Junot Diaz Challenge (100 books in 1 year): Book 3

A Small Book - A Small Place - A Large Joy


The third book I chose in this challenge turned out to be very good. A Small Place by Jamaica Kincaid was recommended to me by my wife, a ninth and tenth grade English teacher at our school. The book's assets for me included its high recommendation and its very short 81 pages of text. During a long weekend of student comments and advisee letter writing together, these were both important.

The action in the book is set in Antigua. The book's winding path considers both the legacy of corruption, which colonialism has bequeathed to the narrator's island culture, and the identity of its descendants. The tension in the book arises from ubiquitous boredom - an existential fact of life - that lead tourists to far off places. It is a source of double-suffering for natives, who cannot leave and are reminded of this fact daily in their lives when it is also personified in the form of the tourists.

Under other circumstances (see note about comments/letters above), I would love to write an essay on the work. However, I will quote from the book regarding the narrator's apprehension of the underlying banality of life as the motivation for the tourist and a dual source of suffering for the native:
That the native does not like the tourist is not hard to explain. For every native of every place is a potential tourist, and every tourist is a native of somewhere. Every native everywhere lives a life of overwhelming and crushing banality and boredom and desperation and depression, and every deed, good and bad, is an attempt to forget this. Every native would like to find a way out, every native would like a rest, every native would like a tour. But some natives--most natives in the world--cannot go anywhere. They are poor. They are too poor to go anywhere. They are too poor to escape the reality of their lives; and they are too poor to live properly in the place where they live, which is the very place you, the tourist, want to go--so when the natives see you, the tourist, they envy you, they envy your ability to leave your own banality and boredom, they envy your ability to turn their own banality and boredom into a source of pleasure for yourself.
The theme of banality in the tourist/native drama plays out, in miniature, the larger theme of corruption in the colonizer/slave relationship. An essay drawing out these parallels would constitute a very interesting and engaging challenge. Perhaps I will get to this once the other projects I am working on are done.
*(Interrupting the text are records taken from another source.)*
(* ===== verification/FlowFacts.v ===== *)
(** * What flows in flows out

    The nodes and links of the dashboard's flow graph hold the totals of the rows
    that pass through them; so every node passes on what it receives and every
    column carries the whole. *)
From Stdlib Require Import SpecFloat Permutation.
From stdpp Require Import strings.
From S2P Require Import Prelude JsString JsNumber JsValue JsMap IntegerSums Syntax TaskConfig TaskConfigFacts Flow.

#[local] Open Scope Z_scope.

(** ** Sums that may be reordered *)
Lemma num_sum_reordered l zs : Permutation l (map n_of_Z zs) -> Forall (fun z => 0 <= z) zs -> sum_Z zs < 2 ^ 53 ->
  num_sum l = n_of_Z (sum_Z zs).
Proof.
  intros Hp Hn Hs. apply Permutation_map_inv in Hp as (zs' & -> & Hz). rewrite Hz in Hn, Hs |- *.
  by apply num_sum_integers.
Qed.

Lemma filter_map {A B} (f : A -> B) (test : B -> bool) l : List.filter test (map f l) = map f (List.filter (fun x => test (f x)) l).
Proof. induction l as [|x l IH]; cbn; [done|]. destruct (test (f x)); cbn; by rewrite IH. Qed.

#[export] Instance filter_perm {A} (test : A -> bool) : Proper (Permutation ==> Permutation) (List.filter test).
Proof.
  intros a b Hab. induction Hab as [| | |a b c _ IH1 _ IH2]; cbn.
  - done.
  - destruct (test _); [by constructor|done].
  - destruct (test x), (test y); done || constructor.
  - by rewrite IH1.
Qed.

Lemma sum_filter_le {A} (f : A -> Z) (test : A -> bool) l : Forall (fun x => 0 <= f x) l ->
  0 <= sum_Z (map f (List.filter test l)) <= sum_Z (map f l).
Proof.
  unfold sum_Z. induction 1 as [|x l Hx _ IH]; cbn; [lia|]. destruct (test x); cbn; lia.
Qed.
(* ===== verification/FlowViewFacts.v ===== *)
(** * Masking, limits, filters and highlights of the flow graph

    A masked graph shows no name of a sensitive column; a limit bounds the nodes
    of every column; the options of a filter are the nodes that can still be
    chosen; and the highlighted parts are those of the matching paths. *)
From Stdlib Require Import SpecFloat Permutation.
From stdpp Require Import strings.
From S2P Require Import Prelude JsString JsNumber JsValue JsMap IntegerSums Syntax SyntaxFacts TaskConfig TaskConfigFacts Flow FlowFacts.

#[local] Open Scope Z_scope.

(** ** Paths that keep to the columns *)
Record path_columns (stages : list flow_kind) (path : list path_node) : Prop := {
  pc_kinds : map pn_kind path = stages;
  pc_tags : Forall (fun n => tagged (pn_kind n) (pn_id n)) path
}.

Section Drawn.
Context `{Collation} (t : jstr -> jstr) (deletedLabel : option (num -> jstr)).

Lemma flow_path_columns row stages : path_columns stages (flowPathForStages t deletedLabel row stages).
Proof using.
  split; unfold flowPathForStages.
  - rewrite map_map. rewrite (map_ext _ id) by (intros; apply builder_kind). apply map_id.
  - apply Forall_elem. intros n Hn. apply list_elem_of_In, in_map_iff in Hn as (s & <- & _). rewrite builder_kind. apply builder_tagged.
Qed.

(** A drawn path comes from a row; each of its nodes is the row's or stands for
    the rest of its column. *)
Lemma drawn_path rows metric role visible options p : p ∈ drawn t deletedLabel rows metric role visible options ->
  exists row, row ∈ rows /\
    applyTopNodeLimit (flowPathForStages t deletedLabel row (resolveVisibleStages role visible))
      (buildTopNodeSets t deletedLabel rows metric (resolveVisibleStages role visible) (normalizeTopNodeLimit (go_topNodeLimit options)))
      (default OM_aggregate (go_overflowMode options)) (go_otherNodeLabel options) = Some (pp_path p).
Proof using.
  intros Hp. apply list_elem_of_omap in Hp as (row & Hrow & E). exists row. split; [done|].
  apply fmap_Some in E as (path & E & ->). done.
Qed.

Lemma limited_columns stages path sets mode labeler path' : path_columns stages path ->
  applyTopNodeLimit path sets mode labeler = Some path' -> path_columns stages path'.
Proof using.
  intros [Hk Ht]. unfold applyTopNodeLimit. destruct sets as [sets|]; [|by intros [= <-]].
  destruct (existsb _ _); [|by intros [= <-]]. destruct mode; [|done]. intros [= <-]. split.
  - rewrite map_map. rewrite <- Hk. apply map_ext. intros n. by destruct (isTopFlowNode _ _).
  - apply Forall_map. revert Ht. apply Forall_impl. intros n Hn. destruct (isTopFlowNode _ _); [done|apply other_tagged].
Qed.

Lemma drawn_columns rows metric role visible options :
  Forall (fun p => path_columns (resolveVisibleStages role visible) (pp_path p)) (drawn t deletedLabel rows metric role visible options).
Proof using.
  apply Forall_elem. intros p Hp. apply drawn_path in Hp as (row & _ & E). eapply limited_columns; [apply flow_path_columns|exact E].
Qed.
End Drawn.

(** ** The entries of the graph before display *)
Section Entries.
Context (metric : flow_metric) (color : jstr -> jstr) (stages : list flow_kind) (P : list prepared_path).
Hypothesis Hpaths : Forall (fun p => path_columns stages (pp_path p)) P.

Notation nodes := (fst (raw_maps metric color P)).
Notation links := (snd (raw_maps metric color P)).

Lemma node_entry k n : (k, n) ∈ nodes -> nd_id n = k /\ exists p x, p ∈ P /\ x ∈ pp_path p /\ pn_id x = k /\ pn_kind x = nd_kind n.
Proof using.
  intros Hin. pose proof (run_entry _ _ _ _ Hin) as He.
  refine (accumulated_ind (fun n => nd_id n = k /\ exists p x, p ∈ P /\ x ∈ pp_path p /\ pn_id x = k /\ pn_kind x = nd_kind n) None _ _ _ n He); [done|].
  apply Forall_map, Forall_elem. intros [x p] Hx. apply list_elem_of_In, filter_In in Hx as [Hx Ek]. apply bool_decide_eq_true in Ek.
  apply list_elem_of_In, (hit_path P pp_path) in Hx as [Hp Hx]. cbn in Ek, Hp, Hx. subst k. split; [|done]. split; [done|]. by exists p, x.
Qed.

Lemma node_present p x : p ∈ P -> x ∈ pp_path p -> exists n, (pn_id x, n) ∈ nodes.
Proof using.
  intros Hp Hx. destruct (proj2 (map_get_key (pn_id x) nodes)) as [n Hn].
  - apply run_keys. right. exists (node_event metric color (x, p)). split; [|done].
    apply list_elem_of_In, in_map, list_elem_of_In, (path_hit P pp_path x p Hp Hx).
  - exists n. apply map_get_in; [apply run_nodup_nil|done].
Qed.

Lemma node_kind_tag k n : (k, n) ∈ nodes -> tagged (nd_kind n) k /\ nd_kind n ∈ stages.
Proof using Hpaths.
  intros Hin. apply node_entry in Hin as (_ & p & x & Hp & Hx & <- & <-). rewrite Forall_elem in Hpaths.
  destruct (Hpaths _ Hp) as [Hk Ht]. rewrite Forall_elem in Ht. split; [by apply Ht|]. rewrite <- Hk.
  apply list_elem_of_In, in_map, list_elem_of_In, Hx.
Qed.

Lemma link_ends_present k l : (k, l) ∈ links -> (exists n, (lk_source l, n) ∈ nodes) /\ (exists n, (lk_target l, n) ∈ nodes).
Proof using.
  intros Hl. apply (link_facts metric color P) in Hl as (_ & a & b & p & Hp & Hab & -> & ->). split; eapply node_present; try exact Hp.
  - apply in_removelast. rewrite <- steps_sources. apply list_elem_of_In, in_map_iff. exists (a, b). split; [done|by apply list_elem_of_In].
  - assert (b ∈ tail (pp_path p)) as Hb by (rewrite <- steps_targets; apply list_elem_of_In, in_map_iff; exists (a, b); split; [done|by apply list_elem_of_In]).
    destruct (pp_path p); [done|]. by right.
Qed.
End Entries.

(** ** Masking *)
Definition hidden (label : jstr) : Prop := label = [] \/ label = FLOW_MASK_TEXT.

Lemma mask_hidden label : hidden (maskFlowLabel label).
Proof. destruct label; [by left|by right]. Qed.

(** The masks, by id. *)
Definition masks_of (nodes : list (jstr * flow_node)) : list (jstr * jstr) :=
  fold_left (fun m '(_, n) => if masks_node n then map_put (nd_id n) (maskFlowLabel (nd_label n)) m else m) nodes [].

Lemma masks_spec (nodes : list (jstr * flow_node)) m id : (forall k label, map_get k m = Some label -> hidden label) ->
  let m' := fold_left (fun m '(_, n) => if masks_node n then map_put (nd_id n) (maskFlowLabel (nd_label n)) m else m) nodes m in
  (forall k label, map_get k m' = Some label -> hidden label) /\
  ((exists k n, (k, n) ∈ nodes /\ masks_node n = true /\ nd_id n = id) \/ is_Some (map_get id m) -> is_Some (map_get id m')).
Proof.
  revert m. induction nodes as [|[k n] nodes IH]; intros m Hm; cbn [fold_left].
  - split; [done|]. intros [(k & n & Hin & _)|?]; [by apply not_elem_of_nil in Hin|done].
  - destruct (masks_node n) eqn:En.
    + destruct (IH (map_put (nd_id n) (maskFlowLabel (nd_label n)) m)) as [H1 H2].
      { intros j label. rewrite map_get_put. case_bool_decide; [intros [= <-]; apply mask_hidden|apply Hm]. }
      split; [exact H1|]. intros H. apply H2. rewrite map_get_put. case_bool_decide as E; [by right; eexists|].
      destruct H as [(j & n' & Hin & Hn' & Ei)|H]; [|by right]. apply elem_of_cons in Hin as [[= -> ->]|Hin]; [done|]. left. by exists j, n'.
    + destruct (IH m Hm) as [H1 H2]. split; [exact H1|]. intros H. apply H2.
      destruct H as [(j & n' & Hin & Hn' & Ei)|H]; [|by right]. apply elem_of_cons in Hin as [[= -> ->]|Hin]; [congruence|]. left. by exists j, n'.
Qed.

(** A name that must not be shown. *)
Definition secret (id : jstr) : Prop := exists kind, sensitive_kind kind = true /\ tagged kind id /\ id ∉ OTHER_FLOW_NODE_ID_SET.

(** What only labels may change. *)
Definition node_labels (n : flow_node) : jstr * jstr := (nd_id n, nd_label n).
Definition link_labels (l : flow_link) : jstr * jstr * (jstr * jstr) := (lk_source l, lk_sourceLabel l, (lk_target l, lk_targetLabel l)).

Lemma finish_labels `{Collation} P stages options maps :
  let g := finish_graph P stages options maps in
  let masked := if go_maskSensitive options then maskFlowGraphLabels (fst maps) (snd maps) else maps in
  Permutation (map node_labels (fg_nodes g)) (map node_labels (map snd (fst masked))) /\
  Permutation (map link_labels (fg_links g)) (map link_labels (map snd (snd masked))).
Proof.
  intros g masked. unfold finish_graph in g. cbv zeta in g. fold masked in g.
  set (sets := buildFlowHighlightSets _ _ _ _) in g.
  assert (map node_labels (map snd (fst (applyFlowHighlights (fst masked) (snd masked) sets))) = map node_labels (map snd (fst masked)) /\
    map link_labels (map snd (snd (applyFlowHighlights (fst masked) (snd masked) sets))) = map link_labels (map snd (snd masked))) as [K1 K2]
    by (destruct sets; [|done]; split; by apply map_values_map).
  split.
  - unfold g. cbn [fg_nodes]. rewrite <- K1. apply Permutation_map. symmetry. apply sort_with_perm.
  - unfold g. cbn [fg_links]. rewrite display_map by (intros a l; unfold with_display; by destruct (alphaColor _ _)).
    rewrite map_map, <- K2. apply Permutation_map. symmetry. apply sort_with_perm.
Qed.
(** The loop's invariant on the names seen so far. *)
Record derive_inv (seen names : list jstr) (r : derivation) : Prop := {
  di_seen : Permutation seen (map (pair_model direction) (d_pairs r) ++ d_unchanged r ++ d_conflicts r);
  di_nodup : NoDup seen;
  di_names : names = map mp_from (d_pairs r);
  di_distinct : NoDup names;
  di_pairs : forall p, p ∈ d_pairs r -> p = pair_of direction rule (pair_model direction p) /\
    pair_derived direction p <> [] /\ pair_derived direction p <> pair_model direction p;
  di_unchanged : forall m, m ∈ d_unchanged r -> derived_name rule m = [] \/ derived_name rule m = m;
  di_conflicts : forall m, m ∈ d_conflicts r -> derived_name rule m <> [] /\ derived_name rule m <> m /\
    exists p, p ∈ d_pairs r /\ mp_from p = mp_from (pair_of direction rule m) /\ pair_model direction p <> m;
}.

Lemma pair_of_model m : pair_model direction (pair_of direction rule m) = m.
Proof. by destruct direction. Qed.

Lemma pair_of_derived m : pair_derived direction (pair_of direction rule m) = derived_name rule m.
Proof. by destruct direction. Qed.

Lemma derive_step_pair m : match direction with To_upstream => Pair (trim (rule_derived rule (rule_affixes rule) m)) m
  | To_request => Pair m (trim (rule_derived rule (rule_affixes rule) m)) end = pair_of direction rule m.
Proof. by destruct direction. Qed.

Lemma nodup_snoc {A} (l : list A) x : NoDup l -> x ∉ l -> NoDup (l ++ [x]).
Proof.
  intros Hl Hx. apply list.NoDup_app. split_and!; [done| |apply NoDup_singleton]. by intros y Hy ->%list_elem_of_singleton.
Qed.

(** The three ways a new model [m] is recorded. *)
Lemma inv_unchanged seen names r m : derive_inv seen names r -> m ∉ seen ->
  derived_name rule m = [] \/ derived_name rule m = m ->
  derive_inv (seen ++ [m]) names (Derivation (d_pairs r) (d_unchanged r ++ [m]) (d_conflicts r)).
Proof.
  intros [Hp Hn Hnm Hd Hpairs Hu Hc] Hs Hm. split; cbn [d_pairs d_unchanged d_conflicts]; try done.
  - rewrite Hp, <- !app_assoc. apply Permutation_app_head, Permutation_app_head, Permutation_app_comm.
  - by apply nodup_snoc.
  - intros x [Hx| ->%list_elem_of_singleton]%elem_of_app; [by apply Hu|done].
Qed.

Lemma inv_conflict seen names r m : derive_inv seen names r -> m ∉ seen ->
  derived_name rule m <> [] -> derived_name rule m <> m -> mp_from (pair_of direction rule m) ∈ names ->
  derive_inv (seen ++ [m]) names (Derivation (d_pairs r) (d_unchanged r) (d_conflicts r ++ [m])).
Proof.
  intros [Hp Hn Hnm Hd Hpairs Hu Hc] Hs Hne Hneq Hh. rewrite Hnm in Hh. apply elem_of_lmap in Hh as (p & Hf & Hin).
  split; cbn [d_pairs d_unchanged d_conflicts]; try done.
  - by rewrite Hp, <- !app_assoc.
  - by apply nodup_snoc.
  - intros x [Hx| ->%list_elem_of_singleton]%elem_of_app; [by apply Hc|]. split_and!; [done|done|]. exists p. split_and!; [done|done|].
    intros E. apply Hs. rewrite Hp, <- E, elem_of_app, elem_of_lmap. left. by exists p.
Qed.

Lemma inv_pair seen names r m : derive_inv seen names r -> m ∉ seen ->
  derived_name rule m <> [] -> derived_name rule m <> m -> mp_from (pair_of direction rule m) ∉ names ->
  derive_inv (seen ++ [m]) (names ++ [mp_from (pair_of direction rule m)])
    (Derivation (d_pairs r ++ [pair_of direction rule m]) (d_unchanged r) (d_conflicts r)).
Proof.
  intros [Hp Hn Hnm Hd Hpairs Hu Hc] Hs Hne Hneq Hh. split; cbn [d_pairs d_unchanged d_conflicts]; try done.
  - rewrite Hp, map_app, <- !app_assoc. cbn [map app]. rewrite pair_of_model. apply Permutation_app_head.
    rewrite app_assoc. symmetry. apply Permutation_cons_append.
  - by apply nodup_snoc.
  - by rewrite map_app, <- Hnm.
  - by apply nodup_snoc.
  - intros p [Hx| ->%list_elem_of_singleton]%elem_of_app; [by apply Hpairs|]. by rewrite pair_of_model, pair_of_derived.
  - intros x Hx. destruct (Hc x Hx) as (? & ? & p & Hin & ?). split_and!; [done|done|]. exists p. split; [|done].
    apply elem_of_app. by left.
Qed.

Lemma derive_step_inv seen names r raw : derive_inv seen names r ->
  let '(seen', names', r') := derive_step direction rule (rule_affixes rule) (seen, names, r) raw in
  derive_inv seen' names' r' /\ (forall x, x ∈ seen' <-> x ∈ seen \/ x = trim raw /\ x <> []).
Proof.
  intros I. unfold derive_step. cbv zeta. rewrite derive_step_pair. set (m := trim raw).
  destruct (non_empty m) eqn:Hne; cbn [negb orb].
  2: { split; [done|]. intros x. destruct m; [|done]. naive_solver. }
  apply non_empty_spec in Hne. destruct (has seen m) eqn:Hs.
  { apply has_spec in Hs. split; [done|]. intros x. naive_solver. }
  apply has_false in Hs. unfold set_add. rewrite (bool_decide_eq_false_2 (m ∈ seen)) by done. fold (derived_name rule m).
  assert (forall x, x ∈ seen ++ [m] <-> x ∈ seen \/ x = m /\ x <> []) as Hseen.
  { intros x. rewrite elem_of_app, list_elem_of_singleton. naive_solver. }
  destruct (non_empty (derived_name rule m)) eqn:Hde; cbn [negb orb].
  2: { split; [|done]. apply inv_unchanged; [done|done|]. left. by destruct (derived_name rule m). }
  apply non_empty_spec in Hde. destruct (bool_decide_reflect (derived_name rule m = m)) as [Heq|Hneq].
  { split; [|done]. apply inv_unchanged; [done|done|by right]. }
  destruct (has names _) eqn:Hh; [apply has_spec in Hh|apply has_false in Hh; rewrite bool_decide_eq_false_2 by done]; split;
    [by apply inv_conflict|done|by apply inv_pair|done].
Qed.
(** * SpiderWeb framework: the processing pipeline, embedded in Rocq

    A shallow embedding of the TypeScript services of the pipeline

      - [EmailInterpretationService]   (services/email-interpretation.ts)
      - [ErrorHandlingService]         (services/error-handling.ts)
      - [PublishingExecutionService]   (services/publishing-execution.ts)
      - [FrontendConnectionService]    (services/frontend-connection.ts)
      - [FrameworkController]          (controllers/framework-controller.ts)

    followed by the properties of the pipeline stated in the specification
    and by further properties that the code shows.

    JavaScript strings are modelled as [string] (sequences of 8-bit
    characters; case folding is the ASCII one), numbers that count or
    measure time as [Z] or [nat], arrays as [list], [Map]s with string keys
    as [gmap string _], and values of type [any] as the JSON-like [JsVal].
    Everything the host supplies at run time (the system clock, the network,
    the random generator, the URL parser) is gathered in [Env]; the
    functions thread a [World] that counts how often each was consulted and
    that records the observable effects in call order. *)

From Stdlib Require Import ZArith Ascii DecimalString DecimalZ.
From stdpp Require Import base option list strings gmap.

Local Open Scope string_scope.
Local Open Scope list_scope.
Local Open Scope Z_scope.

(** ** JavaScript built-ins used by the services *)

Module Js.

(** [String.prototype.toLowerCase], on the ASCII letters. *)
Definition lowerAscii (c : ascii) : ascii :=
  let n := nat_of_ascii c in
  if ((65 <=? n)%nat && (n <=? 90)%nat)%bool then ascii_of_nat (n + 32) else c.

Fixpoint toLowerCase (s : string) : string :=
  match s with
  | EmptyString => EmptyString
  | String c r => String (lowerAscii c) (toLowerCase r)
  end.

(** [String.prototype.toUpperCase], on the ASCII letters. *)
Definition upperAscii (c : ascii) : ascii :=
  let n := nat_of_ascii c in
  if ((97 <=? n)%nat && (n <=? 122)%nat)%bool then ascii_of_nat (n - 32) else c.

Fixpoint toUpperCase (s : string) : string :=
  match s with
  | EmptyString => EmptyString
  | String c r => String (upperAscii c) (toUpperCase r)
  end.

(** [s.startsWith(p)] *)
Definition startsWith (p s : string) : bool := String.prefix p s.

(** [s.includes(needle)]: [needle] occurs in [s] as a contiguous run. *)
Fixpoint includes (needle s : string) : bool :=
  if String.prefix needle s then true
  else match s with
       | EmptyString => false
       | String _ r => includes needle r
       end.

(** [s.substring(0, n)] *)
Definition substring0 (n : nat) (s : string) : string := String.substring 0 n s.

(** [s.replace(/\/$/, '')]: drop one trailing slash. *)
Fixpoint stripTrailingSlash (s : string) : string :=
  match s with
  | EmptyString => EmptyString
  | String c EmptyString => if Ascii.eqb c "/" then EmptyString else s
  | String c r => String c (stripTrailingSlash r)
  end.

(** Decimal rendering of an integer, as [Number.prototype.toString] and
    template literals do for integral numbers. *)
Definition numToString (z : Z) : string := NilZero.string_of_int (Z.to_int z).

(** [arr.includes(x)] on an array of strings. *)
Definition arrIncludes (x : string) (l : list string) : bool :=
  existsb (String.eqb x) l.

(** [arr.slice(start)] for an integral [start]: a negative [start] counts
    from the end, and both directions are clamped to the array. *)
Definition sliceFrom {A} (start : Z) (l : list A) : list A :=
  if start <? 0
  then drop (Z.to_nat (Z.max (Z.of_nat (length l) + start) 0)) l
  else drop (Z.to_nat start) l.

(** Values of type [any]. *)
#[warnings="-register-all"]
Inductive JsVal : Type :=
| JUndefined
| JNull
| JBool (b : bool)
| JNum (z : Z)
| JStr (s : string)
| JArr (l : list JsVal)
| JObj (fields : list (string * JsVal)).

(** Property read on an association list of fields (the last write to a
    key is kept at the key's first position, so the first hit is it). *)
Fixpoint assocGet {A} (k : string) (o : list (string * A)) : option A :=
  match o with
  | [] => None
  | (k', v) :: r => if String.eqb k k' then Some v else assocGet k r
  end.

(** [o[k] = v] on an object: overwrite in place, or append a new key. *)
Fixpoint assocSet {A} (k : string) (v : A) (o : list (string * A)) : list (string * A) :=
  match o with
  | [] => [(k, v)]
  | (k', v') :: r => if String.eqb k k' then (k, v) :: r else (k', v') :: assocSet k v r
  end.

(** [delete o[k]] *)
Definition assocDelete {A} (k : string) (o : list (string * A)) : list (string * A) :=
  List.filter (fun kv => negb (String.eqb k (fst kv))) o.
This book reminded me of some of my favorite ethical arguments against luxury purchases put forth in the excellent documentary "Examined Life" and some of Peter Singer's academic work and social work.

1 comment:

  1. This is why I sometimes feel stressed out when on vacation or at a Strip Club.

    However, I'm not sure if I'd agree with your ethical arguments against luxury purchases. I've heard arguments that declare the Pyramids, Notre Dame and NASA to be decadent and immoral considering the starving masses, but something about those three things make me proud and inspired to be a human.